What you are asked to do.
All lines holding the string "Hpres" should be copied from the data below.

Records shown.
-- -- --

(* ===== verification/_CoqProject ===== *)
-Q . S2P
Prelude.v
Atomics.v
Reservation.v
Effects.v
Bytes.v
Types.v
RateLimit.v
Admission.v
CircuitBreaker.v
BreakerWindow.v
CoordinatorState.v
ProbeClaims.v
OutcomeChannel.v
OutcomeWake.v
Routing.v
Buffer.v
HttpText.v
HttpRequest.v
RequestSerializer.v
HttpResponse.v
ConfigLoader.v
TimerQueue.v
TimerFd.v
Coordinator.v
Selection.v
AttemptSelector.v
UpstreamConnection.v
ProxyTransaction.v
Forwarding.v
ClientConnection.v
TextCopies.v
Generation.v
RequestLease.v
Retirement.v
WorkerRuntime.v
WorkerData.v
ClientTable.v
UpstreamPool.v
HealthChecker.v
Double.v
Metrics.v
MetricsCounts.v
MetricsText.v
LogRecord.v
AsyncLogger.v
GatewayView.v
ReloadController.v
ReloadWatcher.v
EventLoop.v
WorkerSet.v
Acceptance.v
Sockets.v
Lifecycle.v
Migration.v
MockBackend.v
Programs.v
(* ===== verification/Atomics.v ===== *)
(** * Compare-and-swap loops

    The lock-free counters of the gateway (the global credit, the in-flight
    counter, the probe slots, the outcome credits) are all updated by the same
    loop: load the cell, decide from the loaded value either to return or to
    propose a new value, and install it with [compare_exchange_weak], retrying
    on failure.  This file models the loop once, as a small-step machine with
    any number of threads and arbitrary interleaving (including the spurious
    failures the weak exchange allows), and proves it linearizable: the calls
    that completed, in the order of their decisive access to the cell, form a
    sequential execution with the same results. *)

From S2P Require Import Prelude.

Section CasLoop.
Context {V O R : Type} `{EqDecision V, EqDecision R}.

(** One iteration of the loop from a loaded value: the new value to install
    ([None] when the loop returns without writing) and the call's result. *)
Context (attempt : O -> V -> option V * R).

(** The call executed atomically. *)
Definition apply (o : O) (v : V) : V * R :=
  match attempt o v with
  | (Some v', r) => (v', r)
  | (None, r) => (v, r)
  end.

(** Where a thread is in its call. *)
Inductive phase :=
  | Load (o : O)
  | Cas (o : O) (loaded : V)
  | Done (r : R).

(** The shared cell, the threads, and the completed calls in the order of
    their decisive access (history variable). *)
Record mach := Mach { cell : V; threads : gmap nat phase; hist : list (O * R) }.

Inductive step : mach -> mach -> Prop :=
  | step_call m i o :
      (threads m !! i = None \/ exists r, threads m !! i = Some (Done r)) ->
      step m (Mach (cell m) (<[i := Load o]> (threads m)) (hist m))
  | step_load_return m i o r :
      threads m !! i = Some (Load o) ->
      attempt o (cell m) = (None, r) ->
      step m (Mach (cell m) (<[i := Done r]> (threads m)) (hist m ++ [(o, r)]))
  | step_load m i o v r :
      threads m !! i = Some (Load o) ->
      attempt o (cell m) = (Some v, r) ->
      step m (Mach (cell m) (<[i := Cas o (cell m)]> (threads m)) (hist m))
  | step_cas_success m i o v' r :
      threads m !! i = Some (Cas o (cell m)) ->
      attempt o (cell m) = (Some v', r) ->
      step m (Mach v' (<[i := Done r]> (threads m)) (hist m ++ [(o, r)]))
  | step_cas_failure m i o v :
      threads m !! i = Some (Cas o v) ->
      step m (Mach (cell m) (<[i := Load o]> (threads m)) (hist m)).

(** Sequential replay of a history: the final value of the cell, provided
    every recorded result is the one the atomic call returns. *)
Fixpoint replay (v : V) (h : list (O * R)) : option V :=
  match h with
  | [] => Some v
  | (o, r) :: h =>
      let '(v', r') := apply o v in
      if decide (r' = r) then replay v' h else None
  end.

Lemma replay_app v h k : replay v (h ++ k) = replay v h ≫= fun v' => replay v' k.
Proof.
  revert v. induction h as [|[o r] h IH]; intros v; simpl; [done|].
  destruct (apply o v) as [v' r']. case_decide; [apply IH|done].
Qed.

Lemma replay_snoc v h o v' :
  replay v h = Some v' -> replay v (h ++ [(o, (apply o v').2)]) = Some (apply o v').1.
Proof.
  intros H. rewrite replay_app, H; simpl.
  destruct (apply o v') as [v2 r2]; simpl. by rewrite decide_True.
Qed.

Definition init (v : V) : mach := Mach v ∅ [].

Lemma step_linearizable v m m' :
  replay v (hist m) = Some (cell m) -> step m m' -> replay v (hist m') = Some (cell m').
Proof.
  intros H Hs. destruct Hs as [| m i o r Ht Ha | | m i o v' r Ht Ha |]; simpl; try done.
  - pose proof (replay_snoc _ _ o _ H) as Hr. unfold apply in Hr. by rewrite Ha in Hr.
  - pose proof (replay_snoc _ _ o _ H) as Hr. unfold apply in Hr. by rewrite Ha in Hr.
Qed.

(** Any interleaving of any number of calls is equivalent to the sequential
    execution of the completed calls. *)
Lemma cas_linearizable v m :
  rtc step (init v) m -> replay v (hist m) = Some (cell m).
Proof.
  intros Hs. eapply (rtc_preserves step (fun m => replay v (hist m) = Some (cell m)));
    [apply step_linearizable|exact Hs|done].
Qed.

(** An invariant of the atomic calls is an invariant of every interleaving. *)
Lemma cas_invariant (I : V -> Prop) v m :
  (forall o w, I w -> I (apply o w).1) ->
  I v -> rtc step (init v) m -> I (cell m).
Proof.
  intros Hpres Hv Hs%cas_linearizable.
  revert v Hv Hs. induction (hist m) as [|[o r] h IH]; intros v Hv Hs; simplify_eq/=; [done|].
  pose proof (Hpres o v Hv). destruct (apply o v) as [v' r'].
  case_decide; [|done]. by apply (IH v').
Qed.

(** A thread that runs alone finishes its call: one load and at most one
    exchange, with the result of the atomic call. *)
Lemma cas_solo m i o :
  threads m !! i = Some (Load o) ->
  exists m', rtc step m m' /\
    cell m' = (apply o (cell m)).1 /\
    threads m' !! i = Some (Done (apply o (cell m)).2).
Proof.
  intros Ht. destruct (attempt o (cell m)) as [[v'|] r] eqn:Ha.
  - exists (Mach v' (<[i := Done r]> (<[i := Cas o (cell m)]> (threads m)))
                 (hist m ++ [(o, r)])).
    unfold apply; rewrite Ha; simpl. split_and!; [|done|apply lookup_insert_eq].
    eapply rtc_l; [by eapply step_load|]. eapply rtc_once.
    eapply (step_cas_success (Mach _ _ _)); simpl; [apply lookup_insert_eq|exact Ha].
  - exists (Mach (cell m) (<[i := Done r]> (threads m)) (hist m ++ [(o, r)])).
    unfold apply; rewrite Ha; simpl. split_and!; [|done|apply lookup_insert_eq].
    eapply rtc_once. by eapply step_load_return.
Qed.

End CasLoop.

Arguments mach : clear implicits.
Arguments phase : clear implicits.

-- -- --

Answer space.
  intros Hpres Hv Hs%cas_linearizable.
  pose proof (Hpres o v Hv). destruct (apply o v) as [v' r'].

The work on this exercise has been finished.